As usual you can put your questions, comments and suggestions below. Good luck!

33 thoughts on “Friday mystery object #136

  1. If this is what I think it is, we had a breeding family group of them. Hot weather was a problem and one of them chewed the plug off my sewing machine, and that isn’t a criptic clue!

  2. A little representative of a native people? Used to be short tailed, now same genus and species name?

    Many years ago, after a long night out in Harrogate, I was woken about 4am as the household pet (not my household) had escaped. For a fat-looking rodent, it was very nippy. Mainly because it’s actually quite slender under that thick fur. Took 45 minutes to catch it.

  3. I’m sitting on the bus trying to work out 7cm in old money …. which seems a bit big for that animal named after an old money coin …. The teeth certainly suggest rodent but those buds on top look like they could carry serious horns … The little known cryptobeast Greater Horned Hamster

  4. we found the best way to catch them was with a couple of feet of cardboard tube from a carpet shop, they just could not resist hopping in. The best pets ever, except perhaps for the squirrel monkey, but that was a long time ago.

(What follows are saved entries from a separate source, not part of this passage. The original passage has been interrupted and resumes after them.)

(** A pending retry does not survive a restart.  A task that waits for its
    retry, and has no committed attempt, when the coordinator stops is still
    waiting for it after the restart, and from then on, whatever happens, it is
    never retried: it waits until it is cancelled or its deadline passes. *)
Theorem retry_lost_on_restart (s : Coordinator) (config : CoordinatorConfig) (world : World)
    (id : Id128) (evs : list Event) :
  reachable s → stored s config →
  task_state (c_graph s) id = TS_RetryPending →
  committed_of (default [] (c_attempts s !! id)) = [] →
  let s' := (boot config world (c_files s)).2 in
  task_state (c_graph s') id = TS_RetryPending ∧
  task_state (c_graph (run evs s')) id ∈ [TS_RetryPending; TS_Cancelled; TS_Expired].
Proof.
  intros [e Hs]%reachable_clean Hst Hid Hnone s'. pose proof Hs as [Hok Hm].
  destruct (boot_stored e s config world Hs Hst) as [_ [[Hok' _] Ht Hstates Ha _ _ Hretry]].
  fold s' in Hok', Ht, Hstates, Ha, Hretry.
  rewrite (mi_states s Hm) in Hstates, Hretry. rewrite (mi_tasks s Hm) in Ht, Hstates.
  rewrite (mi_attempts s Hm) in Ha.
  assert (Hst0 : g_states (c_graph s) !! id = Some TS_RetryPending).
  { unfold task_state in Hid. by destruct (g_states (c_graph s) !! id) as [?|]; [f_equal|]. }
  assert (is_Some (g_tasks (c_graph s) !! id)) as [t Htask].
  { apply elem_of_dom. rewrite <-(ok_states _ (ck_graph e s Hok)). by eapply elem_of_dom_2. }
  assert (Hb : task_state (c_graph s') id = TS_RetryPending).
  { unfold task_state. by rewrite Hstates, Htask, Hst0. }
  split; [done|]. apply (wt_state _ t TS_RetryPending), (run_waits _ _ _ (or_intror eq_refl)
    (ds_epoch (bump_epoch (c_durable s)))).
  split; [exact Hok'|]. split; [by rewrite Ht| | | |done].
  - rewrite Hb. apply elem_of_cons. by left.
  - by rewrite Ha, committed_lookup, Hnone.
  - intros _. by apply (Hretry id TS_RetryPending).
Qed.

(** ** Witnesses *)

(** The first task has run: started and completed. *)
Definition succeeded_run : Coordinator :=
  run (from_node (MAttemptStarted (mkAttemptStarted (mkId 9 3) 5 "cpu"))
       ++ from_node (MAttemptComplete first_result)) dispatched_run.

Lemma succeeded_reachable : reachable succeeded_run.
Proof. apply run_reachable, dispatched_reachable. Qed.

Lemma late_dependent_witness :
  let submit := mkTaskSubmit (mkId 0 40) "w" (default_task (mkId 0 3) [mkId 0 1]) in
  task_state (c_graph (run [E_Sweep; E_Sweep] (exec (submit_task submit) succeeded_run))) (mkId 0 3)
    ∈ [TS_Blocked; TS_Cancelled; TS_Expired].
Proof.
  apply (late_dependent_waits succeeded_run
    (mkTaskSubmit (mkId 0 40) "w" (default_task (mkId 0 3) [mkId 0 1])) [E_Sweep; E_Sweep]
    succeeded_reachable).
  - vm_compute. reflexivity.
  - split; [vm_compute; reflexivity|discriminate|]. intros d Hd%list_elem_of_singleton. subst d.
    vm_compute. eexists. reflexivity.
  - discriminate.
  - intros d Hd%list_elem_of_singleton. subst d. vm_compute. reflexivity.
Defined.

(** A task that may be tried three times, dispatched, started and failed: it waits
    for its retry. *)
Definition retried_task : ComputeTask :=
  mkComputeTask (mkId 0 1) id_zero "" TC_Generic EX_Any_ 0 0 1 1 0 [] [] 0 0 f64_tenth false 0
    PR_Normal (mkRetryPolicy 3 true true false 100) [] [] [] [] "" None None f64_0 f64_0 f64_0
    false KT_None 0 0 0 0 ∅ [].
Definition failed_run : Coordinator :=
  run (connect ++ sample_register
       ++ from_client (MTaskSubmit (mkTaskSubmit (mkId 0 40) "w" retried_task)) ++ [E_Sweep]
       ++ from_node (MAttemptStarted (mkAttemptStarted (mkId 9 3) 5 "cpu"))
       ++ from_node (MAttemptFailed (mkAttemptFailed (mkId 9 3) (mkId 0 1) (mkId 9 2) 2
            (enum_to FK_ExecutorFailed) "x" 0))) booted.

Lemma failed_reachable : reachable failed_run.
Proof. apply run_reachable, booted_reachable. Qed.

Lemma failed_placements : Forall placement_entry_wf (ds_placements (c_durable failed_run)).
Proof.
  assert (E : ∃ d, ds_placements (c_durable failed_run) = [mkStoredPlacement (mkId 0 1) 1 d]
    ∧ placement_wf d).
  { eexists. split; [vm_compute; reflexivity|]. unfold placement_wf. split_and?; try wf_field.
    apply Forall_cons_2; [|apply Forall_nil_2]. unfold candidate_wf. split_and?; wf_field. }
  destruct E as (d & -> & Hd). apply Forall_cons_2; [|apply Forall_nil_2].
  split_and!; [wf_field|range_solve|done].
Qed.

Lemma failed_stored : stored failed_run sample_config.
Proof.
  assert (E1 : ds_epoch (c_durable failed_run) = 2) by (vm_compute; reflexivity).
  assert (E2 : ds_workloads (c_durable failed_run) = {[mkId 0 40 := mkWorkload (mkId 0 40) "w" ∅]})
    by (vm_compute; reflexivity).
  assert (E3 : ds_tasks (c_durable failed_run) = {[mkId 0 1 := retried_task]})
    by (vm_compute; reflexivity).
  assert (E4 : ds_task_states (c_durable failed_run) = {[mkId 0 1 := TS_RetryPending]})
    by (vm_compute; reflexivity).
  assert (E5 : ds_attempts (c_durable failed_run) = ∅) by (vm_compute; reflexivity).
  assert (E6 : ds_retry_counts (c_durable failed_run) = {[mkId 0 1 := 1]}) by (vm_compute; reflexivity).
  split.
  - vm_compute. reflexivity.
  - eexists. split; vm_compute; reflexivity.
  - split; rewrite ?E1, ?E2, ?E3, ?E4, ?E5, ?E6; [..|apply failed_placements].
    + range_solve.
    + apply map_Forall_singleton. split; [done|]. unfold workload_wf. split_and?; wf_field.
    + apply map_Forall_singleton. split; [done|]. unfold task_wf, retry_policy_wf. split_and?; wf_field.
    + apply map_Forall_singleton. split; wf_field.
    + apply map_Forall_empty.
    + apply map_Forall_singleton. split; [wf_field|range_solve].
  - split; vm_compute; discriminate.
Qed.

Lemma retry_lost_witness :
  task_state (c_graph (run [E_Sweep; E_Sweep]
    (boot sample_config sample_world (c_files failed_run)).2)) (mkId 0 1)
    ∈ [TS_RetryPending; TS_Cancelled; TS_Expired].
Proof.
  apply (retry_lost_on_restart failed_run sample_config sample_world (mkId 0 1) [E_Sweep; E_Sweep]
    failed_reachable failed_stored); vm_compute; reflexivity.
Defined.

  5. my father always said they would make lovely gloves….but I think they’d be a little chilly….although indeed now that I think of it….a beard would indeed be useful.

    • From Wikipedia: “often used as an animal model in researching the auditory system, because the … range of hearing (20 Hz to 30 kHz) and cochlear size is close to that of a human, and the … cochlea is fairly easy to access.”

      • They seem to be attuned to lower frequencies than their size would suggest, which I think ties in with a larger cochlea. Usually, the smaller the animal, the higher the frequencies it can hear (e.g., humans: 12Hz to 20kHz; dogs: 40 Hz to 60kHz; mice: 1 kHz to 90 kHz; bats: 20 Hz and 120kHz. Perhaps this is due to its potential predators being large animals.